Severe acute respiratory syndrome coronavirus 2 (SARS-CoV-2) is the causative agent of the current coronavirus disease 2019 (COVID-19) pandemic. Understanding the immune response that provides specific immunity but may also lead to immunopathology is crucial for the design of potential preventive and therapeutic strategies. Here, we characterized and quantified SARS-CoV-2-specific immune responses in patients with different clinical courses. Compared to individuals with a mild clinical presentation, CD4 T-cell responses were qualitatively impaired in critically ill patients. Strikingly, however, in these patients the specific IgG antibody response was remarkably strong. Furthermore, in these critically ill patients, a massive influx of circulating T cells into the lungs was observed, overwhelming the local T-cell compartment, and indicative of vascular leakage. The observed disparate T- and B-cell responses could be indicative of a deregulated immune response in critically ill COVID-19 patients.

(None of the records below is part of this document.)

(** A [run_batch] call is only made on candidates of the right count. *)
Lemma run_batch_needs_matching_count (self : TestSuite Metadata)
  (a : RunArgs DataFrame) json r (t : list Event) C ctx c o :
  run_shape self a json r t ->
  resolved t = Some (C, ctx) ->
  In (c, o) (batch_events t) ->
  length C = length (test_cases (self_suite self)).
Proof.
  intros Hshape Hres Hin.
  inversion Hshape; subst; try (simpl in Hin; contradiction);
    rewrite resolved_prologue in Hres; now inversion Hres; subst.
Qed.

(** X9.  [run] never compares the length of the context list with the
    suite.  With a positive [batch_size], the call for the chunk that starts
    at case [k * batch_size] gets the candidates and the context entries of
    these positions, whatever there is of them: the candidates slice is
    never empty, but a context list that ends before the chunk starts gives
    the call an empty context. *)
Theorem run_does_not_check_context_length
  (self : TestSuite Metadata) (a : RunArgs DataFrame) (w : World)
  (r : outcome (TestRun Score Metadata)) (st' : State)
  (C context : list string) (c : batch_call) (o : outcome (list Score)) :
  run env self a (start w) = (r, st') ->
  (0 < arg_batch_size a)%Z ->
  resolved (trace st') = Some (C, Some context) ->
  In (Ev_run_batch c o) (trace st') ->
  exists k,
    k * Z.to_nat (arg_batch_size a) < length (test_cases (self_suite self)) /\
    call_candidates c
    = firstn (Z.to_nat (arg_batch_size a))
             (skipn (k * Z.to_nat (arg_batch_size a)) C) /\
    call_context c
    = Some (firstn (Z.to_nat (arg_batch_size a))
                   (skipn (k * Z.to_nat (arg_batch_size a)) context)) /\
    call_candidates c <> [] /\
    (length context <= k * Z.to_nat (arg_batch_size a) ->
     call_context c = Some []).
Proof.
  intros Hrun Hpos Hres Hin.
  apply run_sound in Hrun. apply in_batch_events in Hin.
  assert (Hlen : length C = length (test_cases (self_suite self)))
    by (eapply run_batch_needs_matching_count; eassumption).
  eapply run_batch_calls_are_chunks in Hin; [|eassumption|eassumption].
  destruct Hin as [i [Hi ->]].
  assert (Hbs : arg_batch_size a = Z.of_nat (Z.to_nat (arg_batch_size a)))
    by lia.
  assert (Hb : 0 < Z.to_nat (arg_batch_size a)) by lia.
  set (b := Z.to_nat (arg_batch_size a)) in *.
  rewrite (chunk_starts_positive self a Hbs Hb) in Hi.
  apply in_map_iff in Hi. destruct Hi as [k [<- Hk]].
  apply in_seq in Hk.
  destruct (range_length_chunks (length (test_cases (self_suite self))) Hb)
    as [_ Hin].
  specialize (Hin k ltac:(lia)).
  exists k. split; [assumption|].
  rewrite call_candidates_chunk, call_context_chunk, Hbs.
  simpl option_map. rewrite !slice_chunk by assumption.
  split; [reflexivity|]. split; [reflexivity|]. split.
  - intros Hnil. apply (f_equal (@length _)) in Hnil.
    rewrite length_firstn, length_skipn in Hnil. simpl in Hnil. lia.
  - intros Hshort. now rewrite skipn_all2, firstn_nil.
Qed.

(** X10.  A run that returns pairs candidates and scores by position, up to
    the shorter of the two: it has [min(len(candidates), number of scores)]
    outputs.  In particular, scores in excess of the candidates are dropped
    without an error: every candidate is kept, with the first scores. *)
Theorem run_drops_surplus_scores
  (self : TestSuite Metadata) (a : RunArgs DataFrame) (w : World)
  (tr : TestRun Score Metadata) (st' : State) :
  run env self a (start w) = (Returned tr, st') ->
  exists C ctx,
    resolved (trace st') = Some (C, ctx) /\
    length (test_case_outputs tr)
    = Nat.min (length C) (length (concat (batch_returns (trace st')))) /\
    (forall i c s,
       nth_error C i = Some c ->
       nth_error (concat (batch_returns (trace st'))) i = Some s ->
       nth_error (test_case_outputs tr) i
       = Some {| output := c; score := s |}) /\
    (length C <= length (concat (batch_returns (trace st'))) ->
     map output (test_case_outputs tr) = C /\
     map score (test_case_outputs tr)
     = firstn (length C) (concat (batch_returns (trace st')))).
Proof.
  intros Hrun.
  apply run_sound, batch_calls_of_returned_run in Hrun.
  destruct Hrun as (C & ctx & Hres & Hlen & Hout & _).
  exists C, ctx. split; [assumption|]. rewrite Hout.
  split; [apply pair_outputs_length|].
  split; [intros i c s; apply pair_outputs_nth|].
  intros Hmore. split.
  - rewrite pair_outputs_output. now apply firstn_all2.
  - apply pair_outputs_score.
Qed.

(** X11.  The [TestRun] a run returns carries the run name and the four
    provenance fields as the caller gave them; its [run_dir] is the
    directory [_create_run_dir] returned in this run, and [None] exactly
    when [save] is off; its metadata is what [_initialize_metadata]
    returned. *)
Theorem run_returns_provenance_and_run_dir
  (self : TestSuite Metadata) (a : RunArgs DataFrame) (w : World)
  (tr : TestRun Score Metadata) (st' : State) :
  run env self a (start w) = (Returned tr, st') ->
  run_name tr = arg_run_name a /\
  model_name tr = arg_model_name a /\
  model_version tr = arg_model_version a /\
  foundation_model tr = arg_foundation_model a /\
  prompt_template tr = arg_prompt_template a /\
  (run_dir tr = None <-> arg_save a = false) /\
  (forall dir,
     run_dir tr = Some dir <->
     In (Ev_create_run_dir (name (self_suite self)) (arg_run_name a)
                           (Returned dir)) (trace st')) /\
  In (Ev_initialize_metadata (Returned (run_metadata tr))) (trace st').
Proof.
  intros Hrun.
  apply run_sound, run_returned_inv in Hrun.
  destruct Hrun as (C & ctx & scoring & run_dir & returns & md
                    & Hlen & Hrd & Hnz & Hrlen & -> & ->).
  simpl. repeat (split; [reflexivity|]).
  split; [|split].
  - destruct run_dir; unfold reserved in Hrd; split; congruence.
  - intros dir. split.
    + intros ->. simpl. tauto.
    + intros Hin. unfold completed in Hin.
      destruct run_dir, (arg_save a); in_inv Hin;
        try discriminate Hin; now injection Hin as ->.
  - do 2 right. apply in_or_app. right. apply in_or_app. right. now left.
Qed.

End RunEdges.
(** The events of the build script around its one Restore. *)
Lemma build_script_events configuration fs incremental verbose :
  ∃ before after,
    event_of <$> build_script configuration fs incremental verbose =
      before ++ Restore packages verbose :: after ∧
    Forall (λ e, is_restore e = false ∧ is_build e = false ∧ is_run e = false) before ∧
    Forall (λ e, is_restore e = false ∧ is_remove e = false ∧ is_run e = false) after ∧
    List.filter is_remove before =
      (if String.eqb incremental "no" then RemoveDirectory <$> binary_folders else []) ∧
    List.filter is_build after = [Build configuration fs verbose].
Proof.
  destruct (clean_events incremental) as [Hclean Hfilter].
  eexists (event_of <$> (clean_script incremental ++
                         header_script "Restoring .NET micro benchmarks")), _.
  split; [unfold build_script; rewrite !fmap_app, <- !app_assoc; reflexivity |].
  split; [| split; [| split]].
  - rewrite fmap_app. apply Forall_app_2; [done |]. repeat constructor.
  - repeat constructor.
  - rewrite fmap_app, List.filter_app, Hfilter. simpl. by rewrite app_nil_r.
  - done.
Qed.

Lemma runs_events args fs :
  Forall (λ e, is_restore e = false ∧ is_remove e = false ∧ is_build e = false)
         (event_of <$> runs_script args fs) ∧
  List.filter is_run (event_of <$> runs_script args fs) =
    (λ f, Run (args_configuration args) f (args_verbose args) (run_args args)) <$> fs ∧
  run_targets (event_of <$> runs_script args fs) = fs.
Proof.
  induction fs as [|f fs (IH1 & IH2 & IH3)]; [by repeat split |].
  change (runs_script args (f :: fs))
    with (run_script (args_configuration args) f (args_verbose args) (run_args args)
          ++ runs_script args fs).
  rewrite fmap_app. split; [| split].
  - apply Forall_app_2; [repeat constructor | done].
  - by rewrite List.filter_app, IH2.
  - by rewrite run_targets_app, IH3.
Qed.
(** X23.  After the constructor the object holds as many delays as frames,
    whatever Pillow does; without Pillow it holds the one placeholder frame;
    and when the file opens and every frame converts, it holds the frames of
    the file in their order, each with the duration of its own [info], 100
    where there is none. *)
Theorem load_gif_pairs_frames_and_delays (env : gif_env) :
  let g := fst (load env) in
  length (delays g) = length (frames g) /\
  (has_pil env = false -> frames g = [None] /\ delays g = [1000]) /\
  (forall first rest images,
     has_pil env = true ->
     open_gif env = Returned (first, rest) ->
     map photo (first :: rest) = map (@Returned nat) images ->
     frames g = map Some images /\
     delays g = map (fun fr => default 100 (duration fr)) (first :: rest)).
Proof.
  cbv zeta. unfold load, load_gif. split; [|split].
  - apply load_lengths.
  - intros Hpil. rewrite Hpil. cbn [negb]. unfold create_fallback_image.
    rewrite Hpil. split; reflexivity.
  - intros first rest images -> -> Hall. cbn [negb].
    rewrite (read_frames_all rest first new_gif images Hall). split; reflexivity.
Qed.

Lemma animate_plays (g : animated_gif) (image : nat) (rest : list (option nat)) :
  frames g = Some image :: rest ->
  (current_frame g < length (frames g))%nat ->
  length (delays g) = length (frames g) ->
  let next := (S (current_frame g) mod length (frames g))%nat in
  animate g =
    (Returned tt,
     AnimatedGif (frames g) (delays g) next (Some (nth next (delays g) 100)),
     [ConfigureImage (nth (current_frame g) (frames g) None);
      AfterAnimate (nth next (delays g) 100)]).
Proof.
  intros Hf Hc Hd next. unfold animate. rewrite Hf. rewrite <- Hf.
  destruct (nth_error (frames g) (current_frame g)) as [shown|] eqn:E.
  - rewrite (nth_error_nth _ _ None E). fold next.
    assert (Hn : (next <? length (delays g))%nat = true).
    { apply Nat.ltb_lt. rewrite Hd. apply Nat.mod_upper_bound. lia. }
    rewrite Hn. reflexivity.
  - apply nth_error_None in E. lia.
Qed.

严重急性呼吸综合征冠状病毒 2(SARS-CoV-2)是导致当前 2019 年冠状病毒病(COVID-19)大流行的病原体。了解提供特异性免疫但也可能导致免疫病理的免疫反应对于潜在的预防和治疗策略的设计至关重要。在这里,我们对不同临床病程的患者的 SARS-CoV-2 特异性免疫反应进行了特征描述和量化。与临床表现较轻的个体相比,危重症患者的 CD4 T 细胞反应在质量上受损。然而,令人惊讶的是,在这些患者中,特异性 IgG 抗体反应非常强烈。此外,在这些危重症患者中,观察到循环 T 细胞大量涌入肺部,超过局部 T 细胞区室,并表明血管渗漏。观察到的 T 细胞和 B 细胞反应的差异可能表明 COVID-19 危重症患者的免疫反应失调。